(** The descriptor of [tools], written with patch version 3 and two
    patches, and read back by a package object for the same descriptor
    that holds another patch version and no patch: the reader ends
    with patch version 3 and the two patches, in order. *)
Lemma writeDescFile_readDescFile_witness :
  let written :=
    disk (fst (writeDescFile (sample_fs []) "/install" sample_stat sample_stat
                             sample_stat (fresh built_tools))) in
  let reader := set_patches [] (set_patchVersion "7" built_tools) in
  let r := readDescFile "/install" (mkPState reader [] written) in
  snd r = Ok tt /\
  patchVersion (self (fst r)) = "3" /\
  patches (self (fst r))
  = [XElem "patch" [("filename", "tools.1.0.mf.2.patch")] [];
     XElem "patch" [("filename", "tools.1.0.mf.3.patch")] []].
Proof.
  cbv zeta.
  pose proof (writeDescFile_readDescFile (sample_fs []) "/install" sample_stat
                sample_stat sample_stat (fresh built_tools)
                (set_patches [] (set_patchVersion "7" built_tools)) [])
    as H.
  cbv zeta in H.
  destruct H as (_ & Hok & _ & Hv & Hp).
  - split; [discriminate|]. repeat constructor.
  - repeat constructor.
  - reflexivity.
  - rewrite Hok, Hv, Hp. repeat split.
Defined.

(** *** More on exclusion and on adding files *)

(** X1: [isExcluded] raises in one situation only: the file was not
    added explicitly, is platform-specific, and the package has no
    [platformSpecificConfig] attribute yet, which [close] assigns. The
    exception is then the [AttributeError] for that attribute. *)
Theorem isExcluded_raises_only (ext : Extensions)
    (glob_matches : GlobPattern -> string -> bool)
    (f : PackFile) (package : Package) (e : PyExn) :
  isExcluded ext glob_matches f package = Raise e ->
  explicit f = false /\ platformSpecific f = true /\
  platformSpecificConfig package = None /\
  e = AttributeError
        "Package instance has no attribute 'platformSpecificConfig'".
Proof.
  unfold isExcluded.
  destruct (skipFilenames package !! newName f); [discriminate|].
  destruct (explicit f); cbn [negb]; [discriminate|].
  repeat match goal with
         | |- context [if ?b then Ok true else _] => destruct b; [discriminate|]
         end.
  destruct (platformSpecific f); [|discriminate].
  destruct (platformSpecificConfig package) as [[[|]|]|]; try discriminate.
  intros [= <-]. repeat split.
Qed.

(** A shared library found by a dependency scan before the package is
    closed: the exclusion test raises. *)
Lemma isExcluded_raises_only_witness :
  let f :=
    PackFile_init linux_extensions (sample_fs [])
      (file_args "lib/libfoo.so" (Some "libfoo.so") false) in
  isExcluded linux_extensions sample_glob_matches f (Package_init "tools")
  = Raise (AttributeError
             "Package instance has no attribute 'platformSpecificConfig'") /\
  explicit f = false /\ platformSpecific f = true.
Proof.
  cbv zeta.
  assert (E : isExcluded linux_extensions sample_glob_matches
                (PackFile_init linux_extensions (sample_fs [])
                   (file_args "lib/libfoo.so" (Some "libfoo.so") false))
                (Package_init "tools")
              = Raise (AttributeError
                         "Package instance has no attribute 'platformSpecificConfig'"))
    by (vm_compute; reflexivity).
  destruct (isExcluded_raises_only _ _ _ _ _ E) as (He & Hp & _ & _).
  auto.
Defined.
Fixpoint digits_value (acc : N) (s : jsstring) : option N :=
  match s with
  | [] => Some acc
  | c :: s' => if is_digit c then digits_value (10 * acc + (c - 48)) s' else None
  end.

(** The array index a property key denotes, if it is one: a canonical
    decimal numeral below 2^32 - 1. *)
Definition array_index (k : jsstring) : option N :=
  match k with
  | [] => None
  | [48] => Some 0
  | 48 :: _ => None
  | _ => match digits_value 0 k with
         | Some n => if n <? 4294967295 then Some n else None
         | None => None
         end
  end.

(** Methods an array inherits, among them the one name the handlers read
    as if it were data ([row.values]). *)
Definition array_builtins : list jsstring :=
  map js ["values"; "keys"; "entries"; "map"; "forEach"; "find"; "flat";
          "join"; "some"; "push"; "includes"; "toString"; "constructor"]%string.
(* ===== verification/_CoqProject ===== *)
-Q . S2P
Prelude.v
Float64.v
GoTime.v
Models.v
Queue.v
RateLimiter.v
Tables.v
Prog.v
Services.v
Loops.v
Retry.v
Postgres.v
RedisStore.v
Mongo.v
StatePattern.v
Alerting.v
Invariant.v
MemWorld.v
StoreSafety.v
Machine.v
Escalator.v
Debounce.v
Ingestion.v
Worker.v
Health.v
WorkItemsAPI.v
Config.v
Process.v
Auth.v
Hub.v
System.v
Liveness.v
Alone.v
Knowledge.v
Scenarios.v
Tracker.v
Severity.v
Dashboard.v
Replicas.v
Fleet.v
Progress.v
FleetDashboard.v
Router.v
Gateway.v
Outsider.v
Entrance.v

--

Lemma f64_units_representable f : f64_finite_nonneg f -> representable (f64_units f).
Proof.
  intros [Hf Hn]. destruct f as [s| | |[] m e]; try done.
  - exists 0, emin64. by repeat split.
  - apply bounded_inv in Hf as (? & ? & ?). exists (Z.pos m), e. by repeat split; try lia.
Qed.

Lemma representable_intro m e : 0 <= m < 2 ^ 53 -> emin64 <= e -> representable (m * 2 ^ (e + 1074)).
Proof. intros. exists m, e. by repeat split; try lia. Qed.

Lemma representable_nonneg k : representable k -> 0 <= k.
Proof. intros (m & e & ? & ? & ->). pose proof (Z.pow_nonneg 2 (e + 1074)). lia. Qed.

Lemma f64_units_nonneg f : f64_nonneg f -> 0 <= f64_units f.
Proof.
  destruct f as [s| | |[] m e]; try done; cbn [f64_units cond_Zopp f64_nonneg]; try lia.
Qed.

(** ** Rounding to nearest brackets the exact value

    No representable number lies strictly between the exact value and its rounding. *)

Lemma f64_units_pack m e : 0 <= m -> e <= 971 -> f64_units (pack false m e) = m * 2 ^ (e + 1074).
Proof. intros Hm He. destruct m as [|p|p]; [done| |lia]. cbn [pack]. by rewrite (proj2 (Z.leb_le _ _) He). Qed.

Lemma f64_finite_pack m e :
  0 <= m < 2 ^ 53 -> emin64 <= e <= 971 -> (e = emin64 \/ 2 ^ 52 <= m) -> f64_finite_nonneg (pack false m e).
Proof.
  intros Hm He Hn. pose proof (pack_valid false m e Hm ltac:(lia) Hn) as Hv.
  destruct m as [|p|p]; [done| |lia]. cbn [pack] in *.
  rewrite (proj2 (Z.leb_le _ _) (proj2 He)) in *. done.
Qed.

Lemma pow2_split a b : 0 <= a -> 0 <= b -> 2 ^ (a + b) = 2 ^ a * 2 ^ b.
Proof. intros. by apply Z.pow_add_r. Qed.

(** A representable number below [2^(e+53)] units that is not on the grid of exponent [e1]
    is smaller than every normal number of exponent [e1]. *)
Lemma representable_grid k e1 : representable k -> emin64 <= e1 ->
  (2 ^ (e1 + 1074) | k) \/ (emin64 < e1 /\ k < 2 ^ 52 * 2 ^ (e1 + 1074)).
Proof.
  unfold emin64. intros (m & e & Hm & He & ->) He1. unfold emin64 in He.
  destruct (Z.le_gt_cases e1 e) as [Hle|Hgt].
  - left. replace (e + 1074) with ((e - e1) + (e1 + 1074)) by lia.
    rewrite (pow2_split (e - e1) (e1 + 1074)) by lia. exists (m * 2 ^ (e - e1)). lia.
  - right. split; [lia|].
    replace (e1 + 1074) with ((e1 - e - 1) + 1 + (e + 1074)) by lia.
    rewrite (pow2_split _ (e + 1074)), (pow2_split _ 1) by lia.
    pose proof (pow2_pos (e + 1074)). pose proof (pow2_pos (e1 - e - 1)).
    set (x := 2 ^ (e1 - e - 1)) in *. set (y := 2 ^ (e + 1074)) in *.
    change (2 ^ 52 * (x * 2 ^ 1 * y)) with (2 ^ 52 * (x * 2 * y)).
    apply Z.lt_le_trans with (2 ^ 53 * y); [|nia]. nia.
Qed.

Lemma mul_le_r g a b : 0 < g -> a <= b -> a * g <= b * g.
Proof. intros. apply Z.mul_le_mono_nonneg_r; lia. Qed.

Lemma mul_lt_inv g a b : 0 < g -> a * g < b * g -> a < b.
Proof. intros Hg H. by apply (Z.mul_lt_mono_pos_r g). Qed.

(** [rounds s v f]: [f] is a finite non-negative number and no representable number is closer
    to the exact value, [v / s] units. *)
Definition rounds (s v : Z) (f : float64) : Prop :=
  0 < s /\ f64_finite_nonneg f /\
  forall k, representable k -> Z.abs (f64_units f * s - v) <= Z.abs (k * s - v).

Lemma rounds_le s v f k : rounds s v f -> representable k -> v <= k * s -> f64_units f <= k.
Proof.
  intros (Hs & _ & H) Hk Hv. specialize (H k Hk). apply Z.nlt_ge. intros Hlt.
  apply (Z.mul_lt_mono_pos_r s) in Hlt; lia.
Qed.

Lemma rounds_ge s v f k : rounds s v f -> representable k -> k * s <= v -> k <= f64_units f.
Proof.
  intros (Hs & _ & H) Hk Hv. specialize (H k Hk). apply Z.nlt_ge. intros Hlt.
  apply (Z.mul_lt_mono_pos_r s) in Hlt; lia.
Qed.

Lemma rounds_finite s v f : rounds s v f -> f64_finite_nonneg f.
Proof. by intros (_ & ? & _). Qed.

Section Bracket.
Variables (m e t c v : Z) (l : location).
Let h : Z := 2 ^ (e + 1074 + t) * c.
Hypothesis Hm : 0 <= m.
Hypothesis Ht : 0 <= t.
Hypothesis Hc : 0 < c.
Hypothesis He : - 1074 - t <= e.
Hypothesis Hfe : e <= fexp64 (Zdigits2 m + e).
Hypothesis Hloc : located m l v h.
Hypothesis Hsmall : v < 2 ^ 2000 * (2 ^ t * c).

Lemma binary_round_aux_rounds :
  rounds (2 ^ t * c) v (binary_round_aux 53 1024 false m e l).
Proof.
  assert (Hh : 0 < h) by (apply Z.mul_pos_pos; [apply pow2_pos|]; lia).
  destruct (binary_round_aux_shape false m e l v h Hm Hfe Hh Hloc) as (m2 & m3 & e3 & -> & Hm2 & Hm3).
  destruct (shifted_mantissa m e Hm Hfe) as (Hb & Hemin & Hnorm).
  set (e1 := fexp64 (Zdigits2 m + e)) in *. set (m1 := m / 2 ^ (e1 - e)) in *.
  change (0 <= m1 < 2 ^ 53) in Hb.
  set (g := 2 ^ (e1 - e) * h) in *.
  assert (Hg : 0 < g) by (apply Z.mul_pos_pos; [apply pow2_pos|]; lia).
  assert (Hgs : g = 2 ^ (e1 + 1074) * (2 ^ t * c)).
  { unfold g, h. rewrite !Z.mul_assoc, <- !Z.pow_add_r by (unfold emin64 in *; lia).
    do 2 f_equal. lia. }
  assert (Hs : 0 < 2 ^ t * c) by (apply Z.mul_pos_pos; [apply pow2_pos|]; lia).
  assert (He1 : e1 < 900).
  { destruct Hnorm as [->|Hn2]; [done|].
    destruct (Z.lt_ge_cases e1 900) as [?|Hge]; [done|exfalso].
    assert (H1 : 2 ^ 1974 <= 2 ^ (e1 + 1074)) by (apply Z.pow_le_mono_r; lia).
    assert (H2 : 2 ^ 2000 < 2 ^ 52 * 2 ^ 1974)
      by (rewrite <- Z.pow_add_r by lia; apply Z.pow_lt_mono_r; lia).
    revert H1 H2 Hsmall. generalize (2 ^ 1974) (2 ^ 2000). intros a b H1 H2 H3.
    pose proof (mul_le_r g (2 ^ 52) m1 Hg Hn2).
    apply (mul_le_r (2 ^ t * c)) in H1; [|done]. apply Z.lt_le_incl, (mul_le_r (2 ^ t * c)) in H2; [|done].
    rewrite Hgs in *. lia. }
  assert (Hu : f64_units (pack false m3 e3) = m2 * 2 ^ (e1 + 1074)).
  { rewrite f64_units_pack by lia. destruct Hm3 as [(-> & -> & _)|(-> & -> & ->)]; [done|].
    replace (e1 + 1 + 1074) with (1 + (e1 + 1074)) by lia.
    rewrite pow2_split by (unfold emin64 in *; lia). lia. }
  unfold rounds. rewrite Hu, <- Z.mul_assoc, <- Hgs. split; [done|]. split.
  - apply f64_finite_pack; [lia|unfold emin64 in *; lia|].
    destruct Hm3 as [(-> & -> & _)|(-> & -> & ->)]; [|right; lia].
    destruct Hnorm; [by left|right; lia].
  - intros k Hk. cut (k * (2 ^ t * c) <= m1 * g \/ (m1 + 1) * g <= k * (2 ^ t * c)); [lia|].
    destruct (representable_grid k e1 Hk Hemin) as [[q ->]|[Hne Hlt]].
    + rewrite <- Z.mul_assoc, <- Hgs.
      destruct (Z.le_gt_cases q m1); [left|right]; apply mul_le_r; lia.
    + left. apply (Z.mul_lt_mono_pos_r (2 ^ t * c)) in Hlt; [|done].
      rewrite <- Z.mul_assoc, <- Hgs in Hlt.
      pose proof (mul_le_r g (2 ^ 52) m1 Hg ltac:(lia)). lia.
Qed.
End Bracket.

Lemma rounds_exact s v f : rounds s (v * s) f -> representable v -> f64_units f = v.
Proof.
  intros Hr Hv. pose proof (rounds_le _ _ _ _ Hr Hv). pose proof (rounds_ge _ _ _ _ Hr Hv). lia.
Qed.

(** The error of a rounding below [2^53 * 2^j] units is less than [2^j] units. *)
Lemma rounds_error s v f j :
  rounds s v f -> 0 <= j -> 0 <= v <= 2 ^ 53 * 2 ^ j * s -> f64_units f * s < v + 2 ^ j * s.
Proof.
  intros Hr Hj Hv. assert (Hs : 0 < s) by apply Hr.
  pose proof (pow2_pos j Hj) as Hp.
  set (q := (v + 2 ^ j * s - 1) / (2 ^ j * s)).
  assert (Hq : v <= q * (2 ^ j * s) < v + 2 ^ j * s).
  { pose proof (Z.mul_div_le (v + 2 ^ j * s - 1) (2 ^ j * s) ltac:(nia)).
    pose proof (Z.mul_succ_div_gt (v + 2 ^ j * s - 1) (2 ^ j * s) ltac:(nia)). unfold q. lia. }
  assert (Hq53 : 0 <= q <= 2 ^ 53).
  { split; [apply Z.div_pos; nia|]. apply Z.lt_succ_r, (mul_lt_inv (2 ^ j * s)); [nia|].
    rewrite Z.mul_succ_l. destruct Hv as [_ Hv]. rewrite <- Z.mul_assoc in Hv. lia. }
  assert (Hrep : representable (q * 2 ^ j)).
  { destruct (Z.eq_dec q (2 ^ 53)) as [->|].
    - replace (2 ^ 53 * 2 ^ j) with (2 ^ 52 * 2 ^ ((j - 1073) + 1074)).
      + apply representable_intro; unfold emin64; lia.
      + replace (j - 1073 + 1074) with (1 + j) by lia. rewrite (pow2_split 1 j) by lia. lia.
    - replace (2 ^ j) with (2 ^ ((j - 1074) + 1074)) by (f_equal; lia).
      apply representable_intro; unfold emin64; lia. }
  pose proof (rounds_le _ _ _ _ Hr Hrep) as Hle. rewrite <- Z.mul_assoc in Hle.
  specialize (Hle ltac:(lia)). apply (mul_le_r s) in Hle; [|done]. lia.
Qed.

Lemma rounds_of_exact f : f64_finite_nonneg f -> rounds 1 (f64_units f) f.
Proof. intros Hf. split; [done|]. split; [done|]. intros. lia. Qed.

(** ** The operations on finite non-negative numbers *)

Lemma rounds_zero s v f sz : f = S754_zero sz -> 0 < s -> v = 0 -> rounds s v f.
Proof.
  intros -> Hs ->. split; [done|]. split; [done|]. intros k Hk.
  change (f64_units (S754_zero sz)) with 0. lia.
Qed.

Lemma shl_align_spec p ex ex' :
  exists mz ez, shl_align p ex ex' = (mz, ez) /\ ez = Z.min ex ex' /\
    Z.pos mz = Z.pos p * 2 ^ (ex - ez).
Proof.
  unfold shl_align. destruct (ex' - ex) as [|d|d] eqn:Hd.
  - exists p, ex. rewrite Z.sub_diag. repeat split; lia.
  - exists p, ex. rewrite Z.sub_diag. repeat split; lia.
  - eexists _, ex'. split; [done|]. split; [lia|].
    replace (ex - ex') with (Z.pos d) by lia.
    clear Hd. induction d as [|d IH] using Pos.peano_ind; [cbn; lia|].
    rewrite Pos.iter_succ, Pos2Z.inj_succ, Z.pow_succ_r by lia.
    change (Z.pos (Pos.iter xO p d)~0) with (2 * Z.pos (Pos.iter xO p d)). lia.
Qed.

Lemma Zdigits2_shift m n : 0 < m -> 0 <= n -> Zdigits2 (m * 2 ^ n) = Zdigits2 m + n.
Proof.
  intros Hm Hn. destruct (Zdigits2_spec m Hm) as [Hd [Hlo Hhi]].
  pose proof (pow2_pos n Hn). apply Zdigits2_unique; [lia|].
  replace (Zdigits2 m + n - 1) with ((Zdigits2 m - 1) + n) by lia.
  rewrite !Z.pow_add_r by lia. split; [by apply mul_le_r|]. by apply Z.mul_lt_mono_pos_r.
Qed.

**What you need to do**. The lines above starting at the one that contains "exception is then" and ending at the one that contains "explicit f = false /\ platformSpecific f = true /\" must be transcribed exactly, and no other lines may appear.

**Your response**.
    exception is then the [AttributeError] for that attribute. *)
Theorem isExcluded_raises_only (ext : Extensions)
    (glob_matches : GlobPattern -> string -> bool)
    (f : PackFile) (package : Package) (e : PyExn) :
  isExcluded ext glob_matches f package = Raise e ->
  explicit f = false /\ platformSpecific f = true /\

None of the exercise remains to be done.